(* ===== verification/CommandJournal.v ===== *)
(** * The command recovery journal of the supervisor

    [pi-coding-agent/src/modes/daemon/command_recovery_journal.rs] and the part of
    [handle_line] of [native_supervisor.rs] that uses it: before a mutating command of a
    client is dispatched its receipt is appended to a file, its response is appended before
    it is sent, and an acknowledged command is forgotten, so that a command repeated after
    a crash is answered from the journal and not run again.

    The file is its bytes.  Every append and every compaction has an outcome: some of the
    bytes may have arrived although it failed, the replacement of the file may have taken
    place although it was reported as failed, and a crash may come between any two
    operations (a crash inside an operation is its failure followed by a crash).  JSON and
    the code serde derives are parameters with their laws; so are the clock and the order in
    which a [HashMap] is iterated. *)
From stdpp Require Import base list numbers gmap strings.
From S2P Require Import Prelude RustStr Truncate JsonText JsonCodec SseReader AnthropicStream.

Local Open Scope N_scope.

Definition COMPACT_AFTER_RECORDS : N := 4096.

(** [DaemonResponse]; the information of an error is opaque. *)
Record DaemonResponse (Num Info : Type) : Type := mkResponse {
  response_id : option str;
  response_type : str;
  response_command : str;
  success : bool;
  response_data : option (JsonText.Value Num);
  response_error : option str;
  error_info : option Info }.
Arguments mkResponse {Num Info}.
Arguments response_type {Num Info} d.

Record ReceivedRecord : Type := mkReceived {
  received_version : N;
  received_type : str;
  received_key : str;
  client_id : str;
  command_id : str;
  command_type : str;
  received_at : str }.

Record ResultRecord (Response : Type) : Type := mkResult {
  result_version : N;
  result_type : str;
  result_key : str;
  response : Response;
  result_at : str }.
Arguments mkResult {Response}.
Arguments result_version {Response} r.
Arguments result_type {Response} r.
Arguments result_key {Response} r.
Arguments response {Response} r.

Record AcknowledgedRecord : Type := mkAcknowledged {
  acknowledged_version : N;
  acknowledged_type : str;
  acknowledged_key : str;
  acknowledged_at : str }.

Inductive JournalRecord (Response : Type) : Type :=
| Received (r : ReceivedRecord)
| Result (r : ResultRecord Response)
| Acknowledged (r : AcknowledgedRecord).
Arguments Received {Response} r.
Arguments Result {Response} r.
Arguments Acknowledged {Response} r.

Definition version {Response} (r : JournalRecord Response) : N :=
  match r with Received r => received_version r | Result r => result_version r | Acknowledged r => acknowledged_version r end.
Definition key {Response} (r : JournalRecord Response) : str :=
  match r with Received r => received_key r | Result r => result_key r | Acknowledged r => acknowledged_key r end.
Definition type_ {Response} (r : JournalRecord Response) : str :=
  match r with Received r => received_type r | Result r => result_type r | Acknowledged r => acknowledged_type r end.

(** A Unicode scalar value. *)
Definition scalar (c : N) : Prop := c < 55296 ∨ 57344 ≤ c < 1114112.

(** [serde_json] and the derived code: a record is written as an object with its fields, on
    one line, and read back. *)
Class JournalSerde (Num : Type) : Type := {
  DaemonErrorInfo : Type;
  as_u64 : Num → option N;
  to_string : JsonText.Value Num → result str str;
  value_from_str : str → result (JsonText.Value Num) str;
  pair_to_string : str → str → result str str;
  record_to_value : JournalRecord (DaemonResponse Num DaemonErrorInfo) → result (JsonText.Value Num) str;
  received_from_value : JsonText.Value Num → result ReceivedRecord str;
  result_from_value : JsonText.Value Num → result (ResultRecord (DaemonResponse Num DaemonErrorInfo)) str;
  record_written r : ∃ fields t, let v := JsonText.Object fields in
    record_to_value r = Ok v ∧ to_string v = Ok t ∧ value_from_str t = Ok v ∧
    t ≠ [] ∧ 10 ∉ t ∧ Forall scalar t ∧
    (∃ n, get v (lit "version") = Some (JsonText.Number n) ∧ as_u64 n = Some (version r)) ∧
    get v (lit "key") = Some (JsonText.String (key r)) ∧
    get v (lit "type") = Some (JsonText.String (type_ r)) ∧
    match r with
    | Received x => received_from_value v = Ok x
    | Result x => result_from_value v = Ok x
    | Acknowledged _ => True
    end;
  pair_key c i c' i' k : pair_to_string c i = Ok k → pair_to_string c' i' = Ok k → c = c' ∧ i = i';
  pair_written c i : ∃ k, pair_to_string c i = Ok k }.

(** ** Text and bytes *)

(** Comparisons that linear arithmetic decides. *)
Ltac decide_tests :=
  repeat match goal with
  | |- context [?a <? ?b] => first [rewrite (proj2 (N.ltb_lt a b)) by lia|rewrite (proj2 (N.ltb_ge a b)) by lia]
  | |- context [?a <=? ?b] => first [rewrite (proj2 (N.leb_le a b)) by lia|rewrite (proj2 (N.leb_gt a b)) by lia]
  end; cbn [andb].

Lemma second_three q m : m < 64 → (q = 0 → 32 ≤ m) → (q = 13 → m < 32) → second_of_three (224 + q) (128 + m) = true.
Proof.
  intros Hm H0 H13. unfold second_of_three.
  destruct (N.eqb_spec (224 + q) 224); [decide_tests; done|].
  destruct (N.eqb_spec (224 + q) 237); [decide_tests; done|]. unfold continuation. by decide_tests.
Qed.

Lemma second_four q m : m < 64 → (q = 0 → 16 ≤ m) → (q = 4 → m < 16) → second_of_four (240 + q) (128 + m) = true.
Proof.
  intros Hm H0 H13. unfold second_of_four.
  destruct (N.eqb_spec (240 + q) 240); [decide_tests; done|].
  destruct (N.eqb_spec (240 + q) 244); [decide_tests; done|]. unfold continuation. by decide_tests.
Qed.

Lemma utf8_next_encode c r : scalar c → utf8_next (encode_utf8_char c ++ r) = UChar c r.
Proof.
  intros Hc. unfold scalar in Hc. unfold encode_utf8_char.
  destruct (N.ltb_spec c 128) as [H1|H1]; [by cbn [app utf8_next]; rewrite (proj2 (N.ltb_lt _ _) H1)|].
  pose proof (N.div_mod c 64 ltac:(done)) as D1. pose proof (N.mod_lt c 64 ltac:(done)) as M1.
  pose proof (N.div_mod (c / 64) 64 ltac:(done)) as D2. pose proof (N.mod_lt (c / 64) 64 ltac:(done)) as M2.
  pose proof (N.div_mod (c / 64 / 64) 64 ltac:(done)) as D3. pose proof (N.mod_lt (c / 64 / 64) 64 ltac:(done)) as M3.
  rewrite !N.Div0.div_div in *. change (64 * 64) with 4096 in *. change (4096 * 64) with 262144 in *.
  set (q1 := c / 64) in *. set (q2 := c / 4096) in *. set (q3 := c / 262144) in *.
  set (m1 := c mod 64) in *. set (m2 := q1 mod 64) in *. set (m3 := q2 mod 64) in *. clearbody q1 q2 q3 m1 m2 m3.
  assert (∀ m, m < 64 → continuation (128 + m) = true) as Hcont by (intros; unfold continuation; by decide_tests).
  destruct (N.ltb_spec c 2048) as [H2|H2]; [|destruct (N.ltb_spec c 65536) as [H3|H3]]; cbn [app utf8_next]; decide_tests.
  - rewrite Hcont by done. f_equal. lia.
  - rewrite second_three by lia. rewrite Hcont by done. f_equal. lia.
  - rewrite second_four by lia. rewrite !Hcont by done. f_equal. lia.
Qed.

Lemma from_utf8_as_bytes fuel s :
  Forall scalar s → (length (as_bytes s) < fuel)%nat → from_utf8 fuel (as_bytes s) = (s, None).
Proof.
  revert s. induction fuel as [|fuel IH]; intros s Hs Hf; [lia|].
  destruct s as [|c s]; [done|]. inversion Hs; subst. unfold as_bytes in *. cbn [flat_map] in *. cbn [from_utf8].
  rewrite utf8_next_encode by done. rewrite IH; [done|done|].
  rewrite length_app in Hf. assert (length (encode_utf8_char c) ≠ O) by (unfold encode_utf8_char; repeat case_match; done).
  lia.
Qed.

Lemma as_bytes_app s t : as_bytes (s ++ t) = as_bytes s ++ as_bytes t.
Proof. apply flat_map_app. Qed.

Section journal.
Context {Num : Type} {S : JournalSerde Num}.

Abbreviation Value := (JsonText.Value Num).
Abbreviation Response := (DaemonResponse Num DaemonErrorInfo).
Abbreviation Record_ := (JournalRecord Response).

Record JournalEntry : Type := mkEntry { received : ReceivedRecord; entry_response : option Response }.

(** The order in which a map with these entries is iterated. *)
Variable iteration : gmap str JournalEntry → list (str * JournalEntry).

Inductive CommandJournalBeginResult : Type :=
| New
| Pending
| Complete (response : Response).

Record CommandRecoveryJournal : Type := mkJournal {
  entries : gmap str JournalEntry;
  record_count : N }.

Definition create_command_idempotency_key (client_id command_id : str) : str :=
  match pair_to_string client_id command_id with
  | Ok k => k
  | Err _ => lit "[" ++ [34] ++ client_id ++ [34] ++ lit "," ++ [34] ++ command_id ++ [34] ++ lit "]"
  end.

(** ** Loading *)

(** [fs::read_to_string] of a file that exists. *)
Definition read_to_string (bytes : list N) : result str str :=
  match from_utf8 (Datatypes.S (length bytes)) bytes with
  | (text, None) => Ok text
  | _ => Err (lit "stream did not contain valid UTF-8")
  end.
Lemma updates_stamp now f t j : in_time now → updates now f → t <= now → stamped t j → stamped now (f j).
Proof.
  intros Hn Hf Hle Hj. destruct (Hf j) as (_&_&[->|E]&_); [by eapply stamped_le|].
  exists now. by rewrite E, parse_iso_string.
Qed.

(** The jobs of the file are updated. *)
Lemma jobs_inv_update T s now f s' :
  inv T s → clock s <= now → in_time now → updates now f →
  jobs (file s') = map f (jobs (file s)) → clock s' = now → (uuid s <= uuid s')%N →
  (∀ w js, writers s' !! w = Some js → writers s !! w = Some js) → inv T s'.
Proof.
  intros I Hle Hn Hf Hj Hc Hu Hw.
  assert (∀ v, version s' v → ∃ v', version s v' ∧ id v = id v' ∧ schedule v = schedule v' ∧ (v = v' ∨ v = f v')) as Hv.
  { intros v [Hin|(w&js&Hl&Hin)].
    - rewrite Hj in Hin. apply list_elem_of_fmap in Hin as (v'&->&Hin). exists v'. destruct (Hf v') as (?&?&_).
      split; [by left|auto].
    - exists v. split; [|auto]. right. eauto. }
  assert (map id (jobs (file s')) = map id (jobs (file s))) as Hids.
  { rewrite Hj, map_map. apply map_ext. intros j. apply Hf. }
  assert (retired T (jobs (file s'))) as Hr.
  { intros k t Ht. rewrite Hids. destruct (inv_retired T s I k t Ht) as [Hk Hall]. split; [done|]. intros j Hin Hid.
    rewrite Hj in Hin. apply list_elem_of_fmap in Hin as (j'&->&Hin). destruct (Hf j') as (E1&E2&E3&E4).
    destruct (Hall j' Hin ltac:(congruence)) as (Hs&Ho&u&Hu'&Hle'). split; [by auto|].
    split; [by unfold one_shot in *; rewrite E2|]. destruct E3 as [->|E3]; [by eauto|]. exists now.
    rewrite E3, parse_iso_string by done. split; [done|]. pose proof (inv_time T s I k t Ht). lia. }
  constructor.
  - by rewrite Hids; apply (inv_ids T s I).
  - intros v (v'&Hv'&_&_&[->| ->])%Hv; rewrite Hc; [by eapply stamped_le, (inv_stamp T s I)|].
    by eapply (updates_stamp now f (clock s)), (inv_stamp T s I).
  - intros v n (v'&Hv'&->&_)%Hv Hle'. apply (inv_old T s I v' n Hv'). lia.
  - intros v w (v'&Hv'&E1&->&_)%Hv (w'&Hw'&E2&->&_)%Hv E. apply (inv_schedule T s I); congruence.
  - done.
  - intros k t Ht. rewrite Hc. pose proof (inv_time T s I k t Ht). lia.
  - intros v [Hin|(w&js&Hl&Hin)]; [by eapply retired_stale|]. apply (inv_stale T s I). right. eauto.
Qed.

(** Jobs [ks] are claimed at [now]. *)
Definition retire (ks : list str) (now : Z) (T : gmap str Z) : gmap str Z := foldr (λ k, <[k := now]>) T ks.

Lemma lookup_retire ks now T k :
  retire ks now T !! k = if decide (k ∈ ks) then Some now else T !! k.
Proof.
  induction ks as [|k' ks IH]; cbn [retire foldr]; [by rewrite decide_False by (by apply not_elem_of_nil)|].
  destruct (decide (k = k')) as [->|Hne]; [by rewrite lookup_insert_eq, decide_True by (by left)|].
  rewrite lookup_insert_ne by done. fold (retire ks now T). rewrite IH.
  destruct (decide (k ∈ ks)), (decide (k ∈ k' :: ks)) as [Hin|Hin]; try done.
  - destruct Hin. by right.
  - apply elem_of_cons in Hin as [?|?]; done.
Qed.

Lemma inv_retire T s ks :
  inv T s → (∀ k, k ∈ ks → k ∈ map id (jobs (file s))) →
  (∀ j, j ∈ jobs (file s) → id j ∈ ks → spent j ∧ one_shot j = true ∧ parse_iso_date (updated_at j) = Some (clock s)) →
  (∀ w js v, writers s !! w = Some js → v ∈ js → ∃ u, parse_iso_date (updated_at v) = Some u ∧ u < clock s) →
  inv (retire ks (clock s) T) s.
Proof.
  intros I Hks Hj Hw.
  assert (retired (retire ks (clock s) T) (jobs (file s))) as Hr.
  { intros k t. rewrite lookup_retire. destruct (decide (k ∈ ks)) as [Hk|Hk]; [|by apply (inv_retired T s I)].
    intros [= <-]. split; [by apply Hks|]. intros j Hin <-. destruct (Hj j Hin Hk) as (?&?&?).
    split; [done|]. split; [done|]. exists (clock s). split; [done|lia]. }
  constructor; try (by apply I); [done| |].
  - intros k t. rewrite lookup_retire. destruct (decide (k ∈ ks)); [|by apply (inv_time T s I)]. intros [= <-]. lia.
  - intros v [Hin|(w&js&Hl&Hin)]; [by eapply retired_stale|]. intros t. rewrite lookup_retire.
    destruct (decide (id v ∈ ks)); [|apply (inv_stale T s I); right; eauto]. intros [= <-]. right. eauto.
Qed.

(** ** The changes are updates *)

Lemma once_no_next j now : one_shot j = true → next_run_text (schedule j) now = None.
Proof. unfold one_shot, next_run_text, next_run_at_for_schedule. by intros ->. Qed.

Lemma with_run_updates j st now next last skipped error runs :
  (spent j → one_shot j = true → st ≠ STATUS_ACTIVE ∨ next = None) →
  let j' := with_run j st (iso_string now) next last skipped error runs in
  id j' = id j ∧ schedule j' = schedule j ∧ (j' = j ∨ updated_at j' = iso_string now) ∧ (spent j → one_shot j = true → spent j').
Proof. intros Hs. cbn. split; [done|]. split; [done|]. split; [by right|]. exact Hs. Qed.

Lemma unchanged_updates j now :
  id j = id j ∧ schedule j = schedule j ∧ (j = j ∨ updated_at j = iso_string now) ∧ (spent j → one_shot j = true → spent j).
Proof. auto. Qed.

Lemma advance_updates ids due now : updates now (advance ids due now).
Proof.
  intros j. unfold advance. destruct (is_due_job j due) eqn:E; [|apply unchanged_updates].
  apply with_run_updates. intros Hs _. by rewrite (not_due_spent j due Hs) in E.
Qed.

Lemma after_run_once j : one_shot j = true → after_run j ≠ STATUS_ACTIVE.
Proof. unfold after_run, one_shot. by intros ->. Qed.

Lemma record_job_updates i now outcome error : updates now (record_job i now outcome error).
Proof.
  intros j. unfold record_job. destruct (_ || _); [apply unchanged_updates|].
  destruct (_ && _); apply with_run_updates; intros _ Ho; left; by apply after_run_once.
Qed.

Lemma recover_job_updates ids now : updates now (recover_job ids now).
Proof.
  intros j. unfold recover_job. destruct (_ || _); [apply unchanged_updates|].
  apply with_run_updates. intros _ Ho. left. by apply after_run_once.
Qed.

*WORK TO BE COMPLETED*.
Reproduce verbatim the lines above, from the line with "destruct (N.eqb_spec (240 + q) 244);" through the line with "destruct (N.ltb_spec c 128)".

*OUTPUT OF THE EXERCISE*.
  destruct (N.eqb_spec (240 + q) 244); [decide_tests; done|]. unfold continuation. by decide_tests.
Qed.

Lemma utf8_next_encode c r : scalar c → utf8_next (encode_utf8_char c ++ r) = UChar c r.
Proof.
  intros Hc. unfold scalar in Hc. unfold encode_utf8_char.
  destruct (N.ltb_spec c 128) as [H1|H1]; [by cbn [app utf8_next]; rewrite (proj2 (N.ltb_lt _ _) H1)|].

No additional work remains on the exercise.